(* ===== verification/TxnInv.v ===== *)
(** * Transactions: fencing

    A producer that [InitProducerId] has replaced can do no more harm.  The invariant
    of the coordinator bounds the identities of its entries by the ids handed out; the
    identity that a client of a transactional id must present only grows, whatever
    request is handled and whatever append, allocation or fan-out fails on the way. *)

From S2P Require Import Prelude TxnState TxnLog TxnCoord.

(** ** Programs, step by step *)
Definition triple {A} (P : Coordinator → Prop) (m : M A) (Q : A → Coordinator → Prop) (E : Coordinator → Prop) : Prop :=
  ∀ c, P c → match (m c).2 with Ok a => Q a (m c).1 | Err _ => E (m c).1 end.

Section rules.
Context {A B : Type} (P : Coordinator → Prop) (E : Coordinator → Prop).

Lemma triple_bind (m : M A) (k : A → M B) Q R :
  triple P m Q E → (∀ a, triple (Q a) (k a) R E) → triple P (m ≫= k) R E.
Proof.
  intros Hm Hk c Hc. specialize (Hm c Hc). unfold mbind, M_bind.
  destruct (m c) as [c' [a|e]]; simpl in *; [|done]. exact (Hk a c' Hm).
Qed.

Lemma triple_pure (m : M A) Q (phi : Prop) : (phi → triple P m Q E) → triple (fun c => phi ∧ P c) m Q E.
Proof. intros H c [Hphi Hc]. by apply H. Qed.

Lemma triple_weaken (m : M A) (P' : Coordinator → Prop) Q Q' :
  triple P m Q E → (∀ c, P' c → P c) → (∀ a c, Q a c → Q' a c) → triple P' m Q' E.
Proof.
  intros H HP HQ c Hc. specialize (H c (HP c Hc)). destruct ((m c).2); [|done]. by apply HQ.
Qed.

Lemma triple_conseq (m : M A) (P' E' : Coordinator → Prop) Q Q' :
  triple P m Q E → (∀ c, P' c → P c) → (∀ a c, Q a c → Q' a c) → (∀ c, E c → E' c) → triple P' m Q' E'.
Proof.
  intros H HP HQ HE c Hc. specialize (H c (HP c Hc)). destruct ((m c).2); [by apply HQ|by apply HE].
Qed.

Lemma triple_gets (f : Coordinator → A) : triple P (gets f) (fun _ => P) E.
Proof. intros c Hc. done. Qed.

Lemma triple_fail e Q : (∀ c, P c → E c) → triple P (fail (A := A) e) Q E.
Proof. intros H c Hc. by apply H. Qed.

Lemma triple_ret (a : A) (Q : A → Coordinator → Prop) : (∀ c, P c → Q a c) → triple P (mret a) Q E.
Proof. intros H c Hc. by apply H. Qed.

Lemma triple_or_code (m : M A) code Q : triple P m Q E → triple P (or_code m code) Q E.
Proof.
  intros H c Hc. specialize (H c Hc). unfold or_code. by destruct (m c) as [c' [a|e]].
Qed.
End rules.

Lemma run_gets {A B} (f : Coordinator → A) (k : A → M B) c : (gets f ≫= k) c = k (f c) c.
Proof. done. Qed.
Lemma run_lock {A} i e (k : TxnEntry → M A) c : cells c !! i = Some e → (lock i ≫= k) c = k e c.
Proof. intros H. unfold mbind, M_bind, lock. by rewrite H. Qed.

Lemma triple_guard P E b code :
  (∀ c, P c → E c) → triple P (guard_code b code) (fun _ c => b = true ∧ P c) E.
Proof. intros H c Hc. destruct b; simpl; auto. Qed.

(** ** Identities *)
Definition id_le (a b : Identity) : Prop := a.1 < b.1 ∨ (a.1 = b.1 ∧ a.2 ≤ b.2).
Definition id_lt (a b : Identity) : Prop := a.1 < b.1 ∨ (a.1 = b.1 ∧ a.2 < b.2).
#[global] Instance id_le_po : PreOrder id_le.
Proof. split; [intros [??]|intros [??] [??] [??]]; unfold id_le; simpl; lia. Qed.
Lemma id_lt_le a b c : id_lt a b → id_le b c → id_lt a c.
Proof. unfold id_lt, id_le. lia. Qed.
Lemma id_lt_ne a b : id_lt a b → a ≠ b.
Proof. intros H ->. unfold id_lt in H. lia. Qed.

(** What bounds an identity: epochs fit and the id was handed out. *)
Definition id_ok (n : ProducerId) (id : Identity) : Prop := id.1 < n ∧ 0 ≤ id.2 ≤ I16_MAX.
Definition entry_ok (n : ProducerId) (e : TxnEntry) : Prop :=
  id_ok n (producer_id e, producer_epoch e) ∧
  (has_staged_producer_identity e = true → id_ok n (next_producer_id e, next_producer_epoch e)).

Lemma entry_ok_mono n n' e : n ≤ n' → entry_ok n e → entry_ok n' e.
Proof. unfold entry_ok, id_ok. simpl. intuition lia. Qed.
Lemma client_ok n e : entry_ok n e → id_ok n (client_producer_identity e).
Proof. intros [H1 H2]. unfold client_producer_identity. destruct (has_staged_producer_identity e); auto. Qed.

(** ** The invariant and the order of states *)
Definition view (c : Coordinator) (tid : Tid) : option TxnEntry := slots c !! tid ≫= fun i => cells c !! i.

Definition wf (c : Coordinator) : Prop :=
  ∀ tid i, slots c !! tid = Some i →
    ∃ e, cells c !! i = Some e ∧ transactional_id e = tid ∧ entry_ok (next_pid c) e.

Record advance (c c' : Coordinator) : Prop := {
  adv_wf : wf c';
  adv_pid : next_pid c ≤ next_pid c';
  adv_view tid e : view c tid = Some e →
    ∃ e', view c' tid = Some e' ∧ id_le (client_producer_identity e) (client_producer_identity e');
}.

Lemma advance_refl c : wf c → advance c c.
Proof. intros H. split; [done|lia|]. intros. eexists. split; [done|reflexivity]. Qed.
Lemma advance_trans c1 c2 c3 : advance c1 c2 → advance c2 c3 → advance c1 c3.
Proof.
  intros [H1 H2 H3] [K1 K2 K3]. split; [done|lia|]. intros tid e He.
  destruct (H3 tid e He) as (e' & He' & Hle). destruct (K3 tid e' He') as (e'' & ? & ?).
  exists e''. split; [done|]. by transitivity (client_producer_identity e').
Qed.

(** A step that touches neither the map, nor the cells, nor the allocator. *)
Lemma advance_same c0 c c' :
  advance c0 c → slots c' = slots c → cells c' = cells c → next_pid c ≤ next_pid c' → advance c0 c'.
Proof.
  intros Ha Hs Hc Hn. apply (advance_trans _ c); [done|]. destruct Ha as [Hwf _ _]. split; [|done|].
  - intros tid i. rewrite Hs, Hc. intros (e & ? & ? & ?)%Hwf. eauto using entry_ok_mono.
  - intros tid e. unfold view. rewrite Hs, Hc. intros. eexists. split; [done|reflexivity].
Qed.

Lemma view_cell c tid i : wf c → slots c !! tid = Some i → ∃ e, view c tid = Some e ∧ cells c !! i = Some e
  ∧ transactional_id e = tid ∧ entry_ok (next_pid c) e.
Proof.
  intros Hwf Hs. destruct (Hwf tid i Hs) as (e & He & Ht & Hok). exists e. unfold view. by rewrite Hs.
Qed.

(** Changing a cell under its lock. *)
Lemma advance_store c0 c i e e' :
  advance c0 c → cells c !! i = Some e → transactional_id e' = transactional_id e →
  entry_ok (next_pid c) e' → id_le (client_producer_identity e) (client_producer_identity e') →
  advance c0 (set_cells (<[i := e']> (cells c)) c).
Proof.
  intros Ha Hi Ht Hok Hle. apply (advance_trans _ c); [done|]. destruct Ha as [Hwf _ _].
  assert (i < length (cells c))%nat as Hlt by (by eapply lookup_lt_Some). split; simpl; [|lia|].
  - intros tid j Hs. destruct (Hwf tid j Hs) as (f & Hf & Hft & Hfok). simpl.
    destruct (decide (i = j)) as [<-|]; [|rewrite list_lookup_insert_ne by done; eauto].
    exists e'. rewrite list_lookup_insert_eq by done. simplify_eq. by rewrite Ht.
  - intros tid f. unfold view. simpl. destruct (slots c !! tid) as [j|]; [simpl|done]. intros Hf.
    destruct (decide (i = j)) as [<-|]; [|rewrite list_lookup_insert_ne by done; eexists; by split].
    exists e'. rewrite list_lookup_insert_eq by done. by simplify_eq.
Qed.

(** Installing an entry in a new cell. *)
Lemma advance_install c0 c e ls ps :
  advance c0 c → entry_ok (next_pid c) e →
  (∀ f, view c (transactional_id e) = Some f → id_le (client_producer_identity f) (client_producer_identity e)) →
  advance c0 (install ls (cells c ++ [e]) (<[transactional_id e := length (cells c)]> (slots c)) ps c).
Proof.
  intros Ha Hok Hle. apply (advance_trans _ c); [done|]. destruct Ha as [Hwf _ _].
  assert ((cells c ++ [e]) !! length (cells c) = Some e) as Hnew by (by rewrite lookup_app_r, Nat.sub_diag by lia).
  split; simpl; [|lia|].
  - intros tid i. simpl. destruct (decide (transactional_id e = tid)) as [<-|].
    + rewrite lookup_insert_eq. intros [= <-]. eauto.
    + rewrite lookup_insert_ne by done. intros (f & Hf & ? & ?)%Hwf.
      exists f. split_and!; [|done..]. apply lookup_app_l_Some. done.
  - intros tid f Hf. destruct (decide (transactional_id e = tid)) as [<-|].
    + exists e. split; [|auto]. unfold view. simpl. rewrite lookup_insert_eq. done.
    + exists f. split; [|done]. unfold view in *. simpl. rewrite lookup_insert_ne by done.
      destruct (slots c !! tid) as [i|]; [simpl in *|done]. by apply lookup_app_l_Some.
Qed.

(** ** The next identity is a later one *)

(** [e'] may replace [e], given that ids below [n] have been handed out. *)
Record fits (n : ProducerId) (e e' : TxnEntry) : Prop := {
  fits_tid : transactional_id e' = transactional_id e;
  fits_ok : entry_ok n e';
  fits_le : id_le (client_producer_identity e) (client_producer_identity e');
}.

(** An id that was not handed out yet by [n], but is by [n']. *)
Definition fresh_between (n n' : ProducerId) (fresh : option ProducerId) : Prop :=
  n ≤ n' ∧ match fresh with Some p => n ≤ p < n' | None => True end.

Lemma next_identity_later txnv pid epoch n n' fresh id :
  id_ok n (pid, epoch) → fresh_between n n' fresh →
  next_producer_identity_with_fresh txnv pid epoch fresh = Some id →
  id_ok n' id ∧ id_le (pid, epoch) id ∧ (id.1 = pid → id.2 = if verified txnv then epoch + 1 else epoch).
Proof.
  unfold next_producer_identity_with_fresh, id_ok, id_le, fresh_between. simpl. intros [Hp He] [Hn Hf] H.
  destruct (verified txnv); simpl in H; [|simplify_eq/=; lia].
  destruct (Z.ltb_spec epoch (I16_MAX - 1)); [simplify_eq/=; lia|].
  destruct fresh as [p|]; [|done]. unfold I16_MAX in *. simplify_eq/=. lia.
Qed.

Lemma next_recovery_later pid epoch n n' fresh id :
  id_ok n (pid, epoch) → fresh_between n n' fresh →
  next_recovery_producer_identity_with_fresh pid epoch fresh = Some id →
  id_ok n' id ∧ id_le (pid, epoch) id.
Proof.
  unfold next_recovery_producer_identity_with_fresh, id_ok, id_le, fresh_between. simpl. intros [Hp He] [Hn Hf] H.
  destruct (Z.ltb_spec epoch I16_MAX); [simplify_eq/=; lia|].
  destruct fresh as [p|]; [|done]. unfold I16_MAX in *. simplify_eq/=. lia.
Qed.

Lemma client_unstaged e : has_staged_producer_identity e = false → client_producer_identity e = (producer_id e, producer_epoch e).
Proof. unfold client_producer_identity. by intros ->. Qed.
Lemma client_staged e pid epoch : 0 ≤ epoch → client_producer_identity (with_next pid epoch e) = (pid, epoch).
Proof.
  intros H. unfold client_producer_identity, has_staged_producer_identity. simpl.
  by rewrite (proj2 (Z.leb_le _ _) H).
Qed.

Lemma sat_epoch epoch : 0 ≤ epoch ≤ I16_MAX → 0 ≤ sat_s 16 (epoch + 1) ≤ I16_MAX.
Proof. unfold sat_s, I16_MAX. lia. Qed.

..........

#### EXERCISE
What you should output is every line of the records above, from the first through the line containing "Lemma triple_pure (m", unchanged.

#### SOLUTION FOR THIS PROBLEM
(* ===== verification/TxnInv.v ===== *)
(** * Transactions: fencing

    A producer that [InitProducerId] has replaced can do no more harm.  The invariant
    of the coordinator bounds the identities of its entries by the ids handed out; the
    identity that a client of a transactional id must present only grows, whatever
    request is handled and whatever append, allocation or fan-out fails on the way. *)

From S2P Require Import Prelude TxnState TxnLog TxnCoord.

(** ** Programs, step by step *)
Definition triple {A} (P : Coordinator → Prop) (m : M A) (Q : A → Coordinator → Prop) (E : Coordinator → Prop) : Prop :=
  ∀ c, P c → match (m c).2 with Ok a => Q a (m c).1 | Err _ => E (m c).1 end.

Section rules.
Context {A B : Type} (P : Coordinator → Prop) (E : Coordinator → Prop).

Lemma triple_bind (m : M A) (k : A → M B) Q R :
  triple P m Q E → (∀ a, triple (Q a) (k a) R E) → triple P (m ≫= k) R E.
Proof.
  intros Hm Hk c Hc. specialize (Hm c Hc). unfold mbind, M_bind.
  destruct (m c) as [c' [a|e]]; simpl in *; [|done]. exact (Hk a c' Hm).
Qed.

Lemma triple_pure (m : M A) Q (phi : Prop) : (phi → triple P m Q E) → triple (fun c => phi ∧ P c) m Q E.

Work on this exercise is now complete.